== Assigned task ==
Your job is to set down the stretch of entries that opens with the line containing "(** C6 as stated" and closes with the line containing "Lemma F32_div_self s". Keep both end lines, copy each exactly, and add nothing.

== Supplied information ==

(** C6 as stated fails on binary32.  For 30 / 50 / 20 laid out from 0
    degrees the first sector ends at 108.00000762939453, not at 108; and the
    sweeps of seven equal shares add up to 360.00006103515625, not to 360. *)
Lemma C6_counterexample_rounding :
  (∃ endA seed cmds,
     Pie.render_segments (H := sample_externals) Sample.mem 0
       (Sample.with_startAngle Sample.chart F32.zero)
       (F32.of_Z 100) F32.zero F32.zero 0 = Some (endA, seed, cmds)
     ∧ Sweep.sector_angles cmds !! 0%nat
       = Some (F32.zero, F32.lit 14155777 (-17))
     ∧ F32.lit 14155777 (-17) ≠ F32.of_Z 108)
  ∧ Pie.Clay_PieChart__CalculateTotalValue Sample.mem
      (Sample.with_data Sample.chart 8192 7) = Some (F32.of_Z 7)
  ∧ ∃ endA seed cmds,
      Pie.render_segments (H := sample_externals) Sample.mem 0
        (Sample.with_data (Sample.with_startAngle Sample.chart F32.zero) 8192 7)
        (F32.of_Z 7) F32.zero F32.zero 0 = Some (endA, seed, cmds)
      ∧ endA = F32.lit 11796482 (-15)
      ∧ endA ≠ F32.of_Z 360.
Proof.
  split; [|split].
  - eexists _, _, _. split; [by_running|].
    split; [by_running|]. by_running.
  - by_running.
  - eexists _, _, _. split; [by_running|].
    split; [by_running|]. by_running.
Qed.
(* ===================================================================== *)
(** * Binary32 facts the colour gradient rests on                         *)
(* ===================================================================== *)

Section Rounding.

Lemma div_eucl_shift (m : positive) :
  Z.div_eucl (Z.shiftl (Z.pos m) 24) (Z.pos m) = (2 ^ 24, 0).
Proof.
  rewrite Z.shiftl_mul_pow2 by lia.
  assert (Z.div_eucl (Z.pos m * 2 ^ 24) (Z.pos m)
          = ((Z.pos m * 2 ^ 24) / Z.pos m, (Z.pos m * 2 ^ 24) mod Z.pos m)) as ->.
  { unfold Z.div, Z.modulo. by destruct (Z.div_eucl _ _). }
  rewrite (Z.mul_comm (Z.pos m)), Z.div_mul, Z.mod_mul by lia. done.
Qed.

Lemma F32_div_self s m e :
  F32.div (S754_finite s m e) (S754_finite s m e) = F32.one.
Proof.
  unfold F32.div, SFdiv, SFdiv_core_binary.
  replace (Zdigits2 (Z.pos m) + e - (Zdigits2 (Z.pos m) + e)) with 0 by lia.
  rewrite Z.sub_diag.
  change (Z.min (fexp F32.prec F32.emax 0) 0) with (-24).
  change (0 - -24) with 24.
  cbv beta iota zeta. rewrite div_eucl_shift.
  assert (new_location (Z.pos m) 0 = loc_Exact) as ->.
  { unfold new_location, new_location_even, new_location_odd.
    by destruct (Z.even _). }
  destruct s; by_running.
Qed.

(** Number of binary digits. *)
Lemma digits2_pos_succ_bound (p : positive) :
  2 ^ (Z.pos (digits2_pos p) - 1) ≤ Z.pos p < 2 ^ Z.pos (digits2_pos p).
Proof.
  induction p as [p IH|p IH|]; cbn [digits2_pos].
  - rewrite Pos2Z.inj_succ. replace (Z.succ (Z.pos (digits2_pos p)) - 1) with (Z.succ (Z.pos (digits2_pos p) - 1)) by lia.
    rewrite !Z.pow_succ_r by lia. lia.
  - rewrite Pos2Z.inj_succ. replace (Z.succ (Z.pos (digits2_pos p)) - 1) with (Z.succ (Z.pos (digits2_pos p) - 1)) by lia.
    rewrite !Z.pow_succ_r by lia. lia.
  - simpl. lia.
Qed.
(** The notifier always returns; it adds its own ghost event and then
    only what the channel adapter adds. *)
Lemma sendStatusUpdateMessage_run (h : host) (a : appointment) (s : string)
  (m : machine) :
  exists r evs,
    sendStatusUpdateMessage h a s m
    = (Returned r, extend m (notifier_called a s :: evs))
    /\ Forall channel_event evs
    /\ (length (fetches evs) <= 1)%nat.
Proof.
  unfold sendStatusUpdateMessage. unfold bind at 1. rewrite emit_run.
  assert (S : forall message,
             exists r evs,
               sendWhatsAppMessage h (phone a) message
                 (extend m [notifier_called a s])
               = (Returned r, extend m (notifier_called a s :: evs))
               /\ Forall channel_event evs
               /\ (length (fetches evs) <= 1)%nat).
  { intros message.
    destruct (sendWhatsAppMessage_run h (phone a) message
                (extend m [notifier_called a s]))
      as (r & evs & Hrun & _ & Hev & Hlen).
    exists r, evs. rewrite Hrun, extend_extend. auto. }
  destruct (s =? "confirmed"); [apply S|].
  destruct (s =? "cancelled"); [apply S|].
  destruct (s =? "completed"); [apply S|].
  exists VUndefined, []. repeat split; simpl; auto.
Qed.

---

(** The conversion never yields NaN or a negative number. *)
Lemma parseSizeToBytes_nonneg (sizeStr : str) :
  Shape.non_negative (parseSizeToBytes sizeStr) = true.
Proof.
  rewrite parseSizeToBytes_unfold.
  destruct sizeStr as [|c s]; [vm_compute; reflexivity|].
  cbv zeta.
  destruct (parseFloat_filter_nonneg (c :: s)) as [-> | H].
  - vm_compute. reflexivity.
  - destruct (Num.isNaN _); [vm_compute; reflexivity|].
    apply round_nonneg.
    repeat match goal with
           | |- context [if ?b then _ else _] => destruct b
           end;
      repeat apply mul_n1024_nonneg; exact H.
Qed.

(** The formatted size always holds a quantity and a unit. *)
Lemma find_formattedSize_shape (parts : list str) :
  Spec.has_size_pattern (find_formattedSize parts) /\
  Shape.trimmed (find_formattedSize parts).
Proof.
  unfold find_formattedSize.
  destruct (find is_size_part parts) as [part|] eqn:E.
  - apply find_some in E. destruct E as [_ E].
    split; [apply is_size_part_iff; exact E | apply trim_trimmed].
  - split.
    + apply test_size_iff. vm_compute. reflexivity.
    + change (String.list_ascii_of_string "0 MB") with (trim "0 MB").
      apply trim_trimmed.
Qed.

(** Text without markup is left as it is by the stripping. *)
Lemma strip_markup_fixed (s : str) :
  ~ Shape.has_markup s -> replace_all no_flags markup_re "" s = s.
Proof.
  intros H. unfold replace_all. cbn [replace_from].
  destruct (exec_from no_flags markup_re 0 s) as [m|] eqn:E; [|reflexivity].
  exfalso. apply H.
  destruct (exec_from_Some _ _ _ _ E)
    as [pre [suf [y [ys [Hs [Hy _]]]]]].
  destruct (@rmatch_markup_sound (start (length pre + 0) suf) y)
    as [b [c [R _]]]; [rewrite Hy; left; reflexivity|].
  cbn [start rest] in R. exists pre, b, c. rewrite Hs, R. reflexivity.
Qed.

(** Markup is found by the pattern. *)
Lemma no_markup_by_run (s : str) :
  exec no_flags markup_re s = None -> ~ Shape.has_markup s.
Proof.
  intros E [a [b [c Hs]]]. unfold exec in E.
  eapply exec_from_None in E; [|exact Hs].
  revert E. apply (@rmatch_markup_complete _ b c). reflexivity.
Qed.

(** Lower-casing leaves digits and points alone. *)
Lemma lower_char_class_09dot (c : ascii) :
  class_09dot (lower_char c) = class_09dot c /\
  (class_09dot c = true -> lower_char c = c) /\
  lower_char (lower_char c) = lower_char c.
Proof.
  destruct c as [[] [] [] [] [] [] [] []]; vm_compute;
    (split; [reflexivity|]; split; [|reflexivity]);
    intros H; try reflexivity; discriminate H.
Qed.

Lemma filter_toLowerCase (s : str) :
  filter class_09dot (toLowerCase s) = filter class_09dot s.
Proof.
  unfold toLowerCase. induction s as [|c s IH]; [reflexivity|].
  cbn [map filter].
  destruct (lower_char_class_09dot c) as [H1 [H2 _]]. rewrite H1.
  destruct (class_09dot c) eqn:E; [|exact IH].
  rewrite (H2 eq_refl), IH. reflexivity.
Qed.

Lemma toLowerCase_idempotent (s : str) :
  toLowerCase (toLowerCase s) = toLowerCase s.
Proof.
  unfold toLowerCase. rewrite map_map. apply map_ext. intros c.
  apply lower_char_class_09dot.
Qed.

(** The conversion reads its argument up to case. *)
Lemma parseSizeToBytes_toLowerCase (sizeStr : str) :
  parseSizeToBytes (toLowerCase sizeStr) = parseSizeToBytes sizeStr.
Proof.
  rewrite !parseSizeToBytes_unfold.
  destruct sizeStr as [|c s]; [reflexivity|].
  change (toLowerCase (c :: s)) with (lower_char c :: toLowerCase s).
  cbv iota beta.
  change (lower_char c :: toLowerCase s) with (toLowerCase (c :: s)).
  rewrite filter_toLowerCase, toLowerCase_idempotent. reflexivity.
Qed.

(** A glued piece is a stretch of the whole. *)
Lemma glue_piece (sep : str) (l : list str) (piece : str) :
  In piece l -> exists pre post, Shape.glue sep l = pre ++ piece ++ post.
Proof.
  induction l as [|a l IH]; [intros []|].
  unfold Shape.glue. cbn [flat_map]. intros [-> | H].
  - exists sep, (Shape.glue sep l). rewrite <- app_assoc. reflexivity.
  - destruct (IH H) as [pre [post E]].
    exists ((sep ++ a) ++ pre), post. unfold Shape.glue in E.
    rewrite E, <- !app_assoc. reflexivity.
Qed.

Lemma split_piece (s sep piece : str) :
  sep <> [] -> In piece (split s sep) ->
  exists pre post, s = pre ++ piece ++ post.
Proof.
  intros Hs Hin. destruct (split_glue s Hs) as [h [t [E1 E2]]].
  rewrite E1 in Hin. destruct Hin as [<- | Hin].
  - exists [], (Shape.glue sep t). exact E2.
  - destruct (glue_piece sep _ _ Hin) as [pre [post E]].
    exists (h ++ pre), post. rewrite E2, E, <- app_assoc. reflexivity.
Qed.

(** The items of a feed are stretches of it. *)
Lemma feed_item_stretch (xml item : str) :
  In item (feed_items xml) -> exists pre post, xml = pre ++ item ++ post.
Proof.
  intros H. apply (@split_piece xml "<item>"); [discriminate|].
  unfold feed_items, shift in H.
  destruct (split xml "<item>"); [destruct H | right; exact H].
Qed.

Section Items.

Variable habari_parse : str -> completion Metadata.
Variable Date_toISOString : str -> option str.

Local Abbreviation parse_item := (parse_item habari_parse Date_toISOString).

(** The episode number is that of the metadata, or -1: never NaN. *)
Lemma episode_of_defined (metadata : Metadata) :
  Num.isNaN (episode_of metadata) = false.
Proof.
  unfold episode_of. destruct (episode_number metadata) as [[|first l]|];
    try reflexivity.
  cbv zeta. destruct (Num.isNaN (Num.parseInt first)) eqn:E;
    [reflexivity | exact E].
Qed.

...

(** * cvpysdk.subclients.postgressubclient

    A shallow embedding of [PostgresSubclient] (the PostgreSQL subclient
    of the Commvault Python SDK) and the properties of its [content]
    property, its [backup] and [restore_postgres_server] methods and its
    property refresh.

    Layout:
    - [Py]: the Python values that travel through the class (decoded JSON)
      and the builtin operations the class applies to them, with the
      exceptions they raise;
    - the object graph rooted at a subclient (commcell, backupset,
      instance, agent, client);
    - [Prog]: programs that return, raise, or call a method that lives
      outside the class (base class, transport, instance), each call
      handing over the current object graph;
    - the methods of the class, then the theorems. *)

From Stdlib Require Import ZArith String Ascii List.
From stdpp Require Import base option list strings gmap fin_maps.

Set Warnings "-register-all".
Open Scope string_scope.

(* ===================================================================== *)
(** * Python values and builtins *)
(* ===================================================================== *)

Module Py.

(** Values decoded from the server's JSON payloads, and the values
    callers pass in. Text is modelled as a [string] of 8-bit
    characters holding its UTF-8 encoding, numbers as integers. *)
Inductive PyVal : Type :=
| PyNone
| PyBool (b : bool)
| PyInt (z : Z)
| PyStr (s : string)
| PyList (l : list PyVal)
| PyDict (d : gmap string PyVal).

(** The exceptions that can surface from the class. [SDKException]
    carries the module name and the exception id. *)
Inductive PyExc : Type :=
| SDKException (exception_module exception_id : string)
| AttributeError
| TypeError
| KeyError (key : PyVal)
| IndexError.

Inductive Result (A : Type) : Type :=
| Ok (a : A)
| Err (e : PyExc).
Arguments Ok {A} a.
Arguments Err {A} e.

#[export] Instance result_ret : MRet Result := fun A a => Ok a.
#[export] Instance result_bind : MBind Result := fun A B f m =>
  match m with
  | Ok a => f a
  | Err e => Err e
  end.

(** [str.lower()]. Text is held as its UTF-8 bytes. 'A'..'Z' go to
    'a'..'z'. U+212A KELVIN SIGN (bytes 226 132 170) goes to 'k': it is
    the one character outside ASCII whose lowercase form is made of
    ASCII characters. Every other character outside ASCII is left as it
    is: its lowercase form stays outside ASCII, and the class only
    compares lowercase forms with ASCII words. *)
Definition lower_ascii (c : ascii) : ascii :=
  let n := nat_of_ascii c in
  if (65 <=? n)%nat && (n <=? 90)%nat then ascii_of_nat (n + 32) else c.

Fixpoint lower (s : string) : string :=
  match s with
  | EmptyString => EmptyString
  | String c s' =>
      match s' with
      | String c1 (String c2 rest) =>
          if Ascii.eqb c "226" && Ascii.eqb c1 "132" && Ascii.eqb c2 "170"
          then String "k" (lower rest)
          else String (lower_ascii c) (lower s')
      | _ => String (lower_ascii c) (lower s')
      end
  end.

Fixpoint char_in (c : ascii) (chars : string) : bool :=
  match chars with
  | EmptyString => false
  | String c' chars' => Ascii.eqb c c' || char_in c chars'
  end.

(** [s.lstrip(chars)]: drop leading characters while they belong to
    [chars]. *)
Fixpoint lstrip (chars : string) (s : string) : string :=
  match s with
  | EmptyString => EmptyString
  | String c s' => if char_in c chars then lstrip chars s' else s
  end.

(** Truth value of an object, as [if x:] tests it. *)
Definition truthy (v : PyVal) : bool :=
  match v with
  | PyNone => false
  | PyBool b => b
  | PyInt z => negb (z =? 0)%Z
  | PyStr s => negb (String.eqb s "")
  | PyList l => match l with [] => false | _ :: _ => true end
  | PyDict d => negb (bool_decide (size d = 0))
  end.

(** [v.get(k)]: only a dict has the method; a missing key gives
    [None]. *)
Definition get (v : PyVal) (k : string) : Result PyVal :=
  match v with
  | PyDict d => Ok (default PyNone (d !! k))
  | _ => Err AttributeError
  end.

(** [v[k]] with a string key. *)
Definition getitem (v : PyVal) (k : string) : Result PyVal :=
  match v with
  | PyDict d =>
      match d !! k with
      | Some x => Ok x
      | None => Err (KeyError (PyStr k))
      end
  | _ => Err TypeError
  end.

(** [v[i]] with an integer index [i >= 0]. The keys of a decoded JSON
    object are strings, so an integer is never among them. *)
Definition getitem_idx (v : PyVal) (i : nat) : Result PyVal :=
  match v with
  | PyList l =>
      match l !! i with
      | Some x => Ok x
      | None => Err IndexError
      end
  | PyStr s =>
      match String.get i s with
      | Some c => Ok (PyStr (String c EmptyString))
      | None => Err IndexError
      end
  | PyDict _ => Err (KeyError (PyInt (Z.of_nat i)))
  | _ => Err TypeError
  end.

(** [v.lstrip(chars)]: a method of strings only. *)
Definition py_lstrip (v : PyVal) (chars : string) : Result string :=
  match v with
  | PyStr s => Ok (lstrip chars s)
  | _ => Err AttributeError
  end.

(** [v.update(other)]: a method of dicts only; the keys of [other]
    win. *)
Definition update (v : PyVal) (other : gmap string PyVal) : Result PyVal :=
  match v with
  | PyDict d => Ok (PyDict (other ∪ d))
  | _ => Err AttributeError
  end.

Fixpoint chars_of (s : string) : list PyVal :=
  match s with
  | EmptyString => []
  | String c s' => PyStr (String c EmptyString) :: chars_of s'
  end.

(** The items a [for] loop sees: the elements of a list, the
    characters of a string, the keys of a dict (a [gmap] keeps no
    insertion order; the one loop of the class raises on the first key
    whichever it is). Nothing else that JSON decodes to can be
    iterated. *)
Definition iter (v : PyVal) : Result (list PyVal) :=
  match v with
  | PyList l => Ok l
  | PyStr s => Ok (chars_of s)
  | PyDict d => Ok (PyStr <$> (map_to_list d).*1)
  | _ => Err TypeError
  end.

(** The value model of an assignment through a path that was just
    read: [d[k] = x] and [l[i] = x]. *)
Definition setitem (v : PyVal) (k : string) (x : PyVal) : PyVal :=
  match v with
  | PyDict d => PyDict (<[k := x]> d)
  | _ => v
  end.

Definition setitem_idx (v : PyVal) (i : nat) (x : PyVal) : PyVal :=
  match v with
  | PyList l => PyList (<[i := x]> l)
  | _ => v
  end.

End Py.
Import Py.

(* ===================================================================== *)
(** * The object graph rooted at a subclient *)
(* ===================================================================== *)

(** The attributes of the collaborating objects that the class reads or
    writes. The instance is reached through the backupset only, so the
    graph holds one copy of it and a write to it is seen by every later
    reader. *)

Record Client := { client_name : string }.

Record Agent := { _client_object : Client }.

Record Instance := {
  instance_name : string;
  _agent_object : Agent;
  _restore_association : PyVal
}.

== Written reply ==
(** C6 as stated fails on binary32.  For 30 / 50 / 20 laid out from 0
    degrees the first sector ends at 108.00000762939453, not at 108; and the
    sweeps of seven equal shares add up to 360.00006103515625, not to 360. *)
Lemma C6_counterexample_rounding :
  (∃ endA seed cmds,
     Pie.render_segments (H := sample_externals) Sample.mem 0
       (Sample.with_startAngle Sample.chart F32.zero)
       (F32.of_Z 100) F32.zero F32.zero 0 = Some (endA, seed, cmds)
     ∧ Sweep.sector_angles cmds !! 0%nat
       = Some (F32.zero, F32.lit 14155777 (-17))
     ∧ F32.lit 14155777 (-17) ≠ F32.of_Z 108)
  ∧ Pie.Clay_PieChart__CalculateTotalValue Sample.mem
      (Sample.with_data Sample.chart 8192 7) = Some (F32.of_Z 7)
  ∧ ∃ endA seed cmds,
      Pie.render_segments (H := sample_externals) Sample.mem 0
        (Sample.with_data (Sample.with_startAngle Sample.chart F32.zero) 8192 7)
        (F32.of_Z 7) F32.zero F32.zero 0 = Some (endA, seed, cmds)
      ∧ endA = F32.lit 11796482 (-15)
      ∧ endA ≠ F32.of_Z 360.
Proof.
  split; [|split].
  - eexists _, _, _. split; [by_running|].
    split; [by_running|]. by_running.
  - by_running.
  - eexists _, _, _. split; [by_running|].
    split; [by_running|]. by_running.
Qed.
(* ===================================================================== *)
(** * Binary32 facts the colour gradient rests on                         *)
(* ===================================================================== *)

Section Rounding.

Lemma div_eucl_shift (m : positive) :
  Z.div_eucl (Z.shiftl (Z.pos m) 24) (Z.pos m) = (2 ^ 24, 0).
Proof.
  rewrite Z.shiftl_mul_pow2 by lia.
  assert (Z.div_eucl (Z.pos m * 2 ^ 24) (Z.pos m)
          = ((Z.pos m * 2 ^ 24) / Z.pos m, (Z.pos m * 2 ^ 24) mod Z.pos m)) as ->.
  { unfold Z.div, Z.modulo. by destruct (Z.div_eucl _ _). }
  rewrite (Z.mul_comm (Z.pos m)), Z.div_mul, Z.mod_mul by lia. done.
Qed.

Lemma F32_div_self s m e :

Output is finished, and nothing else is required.